Laporan |M.Supadi
KAB SEMARANG | MERDEKA.COM – Ditengah derasnya arus digital, minat generasi muda terhadap sejarah justru menemukan wajah baru yang lebih kreatif. Hal ini ditunjukkan oleh delapan mahasiswa Politeknik Negeri Semarang (Polines) yang mengulik sejarah Benteng Fort Willem I sebagai bagian dari tugas mata kuliah Broadcasting.
Berawal dari rasa penasaran yang dipicu media sosial, benteng yang juga dikenal dengan julukan “Benteng Pendem” ini menarik perhatian mereka, baik dari sisi visual maupun nilai historisnya.
Dibangun pada masa kolonial Belanda antara tahun 1834 hingga 1853, benteng ini menjadi simbol pertahanan strategis pada zamannya.
Secara historis, keberadaan benteng ini tak lepas dari dinamika pasca Perang Diponegoro serta kekhawatiran pemerintah kolonial terhadap potensi ancaman, termasuk kemungkinan kembalinya pengaruh Inggris di Pulau Jawa.
Desainnya pun mengadopsi sistem pertahanan modern ala Sébastien Le Prestre de Vauban, yang dikenal dengan konsep benteng berlapis dan taktis.
Ketertarikan tersebut mendorong para mahasiswa-Fathir, Amna, Afifahni, Miftakhul, Aditya, Ahmad, Piter, dan Verrel-untuk menjadikan benteng ini sebagai objek utama produksi film dokumenter.
Saat melakukan eksplorasi langsung di lokasi, mereka tidak hanya disuguhkan panorama bangunan bersejarah, tetapi juga memperoleh penjelasan mendalam dari pengelola mengenai fungsi, arsitektur, dan nilai strategis benteng.
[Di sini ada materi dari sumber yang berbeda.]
(* ===== verification/RbtDelete.v ===== *)
(** * One level of the red-black tree: deletion ([lib/dns/rbt.c])

    [dns_rbt_deletefromlevel] on the trees of [RbtTheory.v]: the node to be
    deleted changes places with its in-order successor when it has two children,
    is unlinked, and the colours are repaired on the way to the root. *)

From S2P Require Import Prelude Rbt RbtTheory.

(** ** Deletion: repairing the colours *)

Section Delete.
Context (h0 : store) (I : list Z) (up : Z).
Abbreviation good := (good h0 I up).

(** The subtree [t] at the position [k] is one black node short: either it has
    a black root, and the loop goes on, or it has a red one, and making it
    black pays for the missing node. *)
Inductive short : list frame -> tree -> Prop :=
| short_whole m t : rb BLACK m t -> short [] t
| short_black m k t : rb BLACK m t -> fits BLACK (S m) k -> short k t
| short_red m k l x r :
    rb BLACK (S m) (Node BLACK l x r) -> fits BLACK (S m) k -> short k (Node RED l x r).

Definition work (k : list frame) (t : tree) : Z :=
  match root_color t with BLACK => Zlen k | RED => 0 end.

Definition del_inv (n : Z) (s : store * Z * Z * Z) : Prop :=
  let '(h, child, parent, root) := s in
  exists k t, good h (plug k t) /\ plug k t <> Leaf
    /\ child = ptr t /\ root = ptr (plug k t)
    /\ parent = up_of k up /\ short k t /\ n = work k t.

Definition del_post (r : store * Z * Z) : Prop :=
  let '(h, child, root) := r in
  exists k t, good h (plug k t) /\ plug k t <> Leaf /\ child = ptr t /\ root = ptr (plug k t)
    /\ ((k = [] /\ exists m, rb BLACK m t)
        \/ exists m l x r, t = Node RED l x r /\ rb BLACK (S m) (Node BLACK l x r)
             /\ fits BLACK (S m) k).

Lemma fits_weaken n k : fits RED n k -> fits BLACK n k.
Proof. inversion 1; subst. by econstructor. Qed.

(** What the loop knows of the sibling, black by now. *)
Inductive sibling_black (m : nat) (pc : colour) (k : list frame) (s : tree) : Prop :=
| sibling_black_intro c1 c2 sl y sr :
    s = Node BLACK sl y sr -> rb c1 m sl -> rb c2 m sr ->
    (pc = RED /\ fits RED (S m) k \/ pc = BLACK /\ fits BLACK (S (S m)) k) ->
    sibling_black m pc k s.

(** Both nephews are black: the sibling turns red and the parent is short. *)
Lemma nephews_black d m pc k p sl y sr t :
  rb BLACK m t -> rb BLACK m sl -> rb BLACK m sr ->
  (pc = RED /\ fits RED (S m) k \/ pc = BLACK /\ fits BLACK (S (S m)) k) ->
  short k (fill (Frame d pc p (Node RED sl y sr)) t)
  /\ work k (fill (Frame d pc p (Node RED sl y sr)) t) = match pc with BLACK => Zlen k | RED => 0 end.
Proof.
  intros Ht Hl Hr Hpc. assert (rb RED m (Node RED sl y sr)) by (by constructor).
  destruct Hpc as [[-> Hk]|[-> Hk]]; (split; [|by destruct d]).
  - destruct d; eapply (short_red m); try (by apply fits_weaken); by econstructor.
  - destruct d; eapply (short_black (S m)); try done; by econstructor.
Qed.

(** The far nephew is red: one rotation ends the repair. *)
Lemma far_red m pc k a b c1 c2 c3 c4 :
  (pc = RED /\ fits RED (S m) k \/ pc = BLACK /\ fits BLACK (S (S m)) k) ->
  forall p w q u1 u2,
  rb c1 m a -> rb c2 m b -> rb c3 m u1 -> rb c4 m u2 ->
  exists M, rb BLACK M (plug k (Node pc (Node BLACK a p b) w (Node BLACK u1 q u2))).
Proof.
  intros Hpc p w q u1 u2 H1 H2 H3 H4.
  assert (Hl : rb BLACK (S m) (Node BLACK a p b)) by (by econstructor).
  assert (Hr : rb BLACK (S m) (Node BLACK u1 q u2)) by (by econstructor).
  destruct Hpc as [[-> Hk]|[-> Hk]]; eapply fits_plug; try eassumption; by econstructor.
Qed.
Melalui proses ini, para mahasiswa tidak hanya mengasah keterampilan produksi audiovisual, tetapi juga menumbuhkan kesadaran akan pentingnya pelestarian cagar budaya.
Benteng Fort Willem I bukan sekadar bangunan tua, melainkan saksi bisu perjalanan sejarah yang kini kembali dihidupkan melalui perspektif generasi muda.
Kegiatan ini menjadi bukti bahwa pembelajaran sejarah tidak harus selalu terpaku pada buku teks. Dengan pendekatan kreatif dan rasa ingin tahu yang tinggi, mahasiswa mampu menghadirkan kembali kisah masa lalu menjadi lebih hidup, relevan, dan inspiratif bagi masyarakat luas.